O então secretário de Obras, Otávio Manente, pai do atual deputado estadual Alex Manente e homem forte de Maurício Soares, previa que para evitar o caos viário da área, o trecho entre o novo Paço Municipal e a Via Anchieta deveria estar pronto antes da conclusão das obras do centro administrativo. “Dessa forma, vamos garantir uma válvula de escape para a região”.


 


Otávio Manente foi mais longe. Disse que os benefícios da Avenida São Paulo estendida à Avenida Kennedy não estariam restritos a uma determinada região, mas atingiriam todo o Município, o que seria uma ligação entre a zona Leste e Oeste da cidade. “Aliviará também o impacto que existe atualmente em alguns trevos viários de São Bernardo e será mais uma nova rota de acesso do Município a outras áreas do Grande ABC” – afirmou o então secretário, morto há pouco mais de dois anos.


 


Foram muitas as matérias publicadas sobre um novo Paço Municipal em São Bernardo, até que o assunto caísse no esquecimento geral. Aliás, nada diferente de tantos outros projetos que, de forma aleatória, procuraremos trazer a estas páginas digitais na medida em que, agora ilhado por pastas preciosas de meu arquivo de papel, terei mais facilidades de rastrear.  Antes, no sótão residencial, exigia uma logística tortuosa composta de muitos degraus e uma escadinha maliciosamente traiçoeira a quem já sente os efeitos do tempo.


 


Flores e espinhos


 


Tenho cá comigo que se delineiam com evidências duas maneiras de entender a Província do Grande ABC do passado, do presente e do futuro. Em termos sociológicos no sentido mais extenso do conceito, as abordagens de Ademir Médici no Diário do Grande ABC são sempre oportunas. E muito mais detalhadas nos livros que pacientemente produz. Nada a surpreender quem passou tanto tempo na fila para ver seu time campeão em 1977 e hoje, certamente, está a rir sozinho.


 


A segunda opção, que completa a primeira, é mergulhar nesta revista digital. Ademir trata do passado social para que se entenda o presente da Província. Já este jornalista trata do futuro tendo por base as decepções do passado e a letargia do presente.


 


É claro que Ademir Médici é muito mais bem-aventurado do que este jornalista, porque cuida de tudo com um texto saborosamente saudosista, reprodutor dos bons tempos que não voltam mais, deixando sempre um gostinho de saudade nas páginas.
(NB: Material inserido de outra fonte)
(** [a.txt] is fetched from the server of the deployment. *)
Lemma gui_download_end_to_end_witness :
  exists w',
    Client._download Scenario.libtext Scenario.disk Scenario.now
      (Py.lit "/a.txt") (Py.lit "/home/u/a.txt")
      (Scenario.gui_worker
         (Scenario.answers 3 (Py.blit "/a.txt|0|1"))
         (Scenario.answers 3 (Py.blit "/a.txt|0|10")))
    = (Py.OK tt, w')
    /\ Client.w_file w' = Some (Py.blit "0123456789")
    /\ Client.w_info w'
       = {| Client.remote_path := Py.lit "/a.txt";
            Client.save_path := Py.lit "/home/u/a.txt";
            Client.i_size := 10; Client.downloaded := 10;
            Client.start_time := Some Scenario.now;
            Client.status := Py.lit "completed" |}.
Proof.
  apply (gui_download_end_to_end Scenario.libtext Scenario.P Scenario.fs
           Scenario.disk Scenario.now
           (Py.lit "/a.txt") (Py.lit "/home/u/a.txt") Scenario.a_txt
           (Py.blit "0123456789")
           (Py.blit "/a.txt|0|1") (Scenario.request 3 (Py.blit "/a.txt|0|1"))
           (Py.blit "/a.txt|0|10") (Scenario.request 3 (Py.blit "/a.txt|0|10"))
           (Scenario.connection [Scenario.request 3 (Py.blit "/a.txt|0|1")])
           (Scenario.connection [Scenario.request 3 (Py.blit "/a.txt|0|10")])
           (Scenario.gui_worker
              (Scenario.answers 3 (Py.blit "/a.txt|0|1"))
              (Scenario.answers 3 (Py.blit "/a.txt|0|10")))).
  - vm_compute. intros H. repeat (destruct H as [H|H]; [discriminate|]).
    exact H.
  - reflexivity.
  - reflexivity.
  - reflexivity.
  - reflexivity.
  - vm_compute. reflexivity.
  - reflexivity.
  - reflexivity.
  - reflexivity.
  - reflexivity.
  - reflexivity.
  - exact (carries_segment (Scenario.request 3 (Py.blit "/a.txt|0|1")) eq_refl).
  - reflexivity.
  - exact (carries_segment (Scenario.request 3 (Py.blit "/a.txt|0|10")) eq_refl).
  - exact (carries_packets (Scenario.answers 3 (Py.blit "/a.txt|0|1")) eq_refl).
  - exact (carries_packets (Scenario.answers 3 (Py.blit "/a.txt|0|10")) eq_refl).
  - reflexivity.
  - reflexivity.
Defined.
Já este jornalista enfia sem anestesia a agulha do inconformismo num tecido socioeconômico incapaz de gerar adrenalina no amanhã. Ossos do ofício, o que fazer? Ele é jurado de passarela de moçoilas. Chamaram-me para um encontro de bruxas.


 


Ademir Médici é o melhor e mais habilidoso entregador de flores do jornalismo regional, um profissional com quem trabalhei e admiro profundamente. Já este jornalista é portador quase sistemático das notícias mais duramente necessárias à compreensão desse mesmo habitat. Há uma linha divisória mais que nítida a aparentemente nos desunir mas, se observada bem de perto, bem de pertinho, somos metades complementares da mesma laranja. A diferença é que a metade comprometida pelo tempo ficou comigo.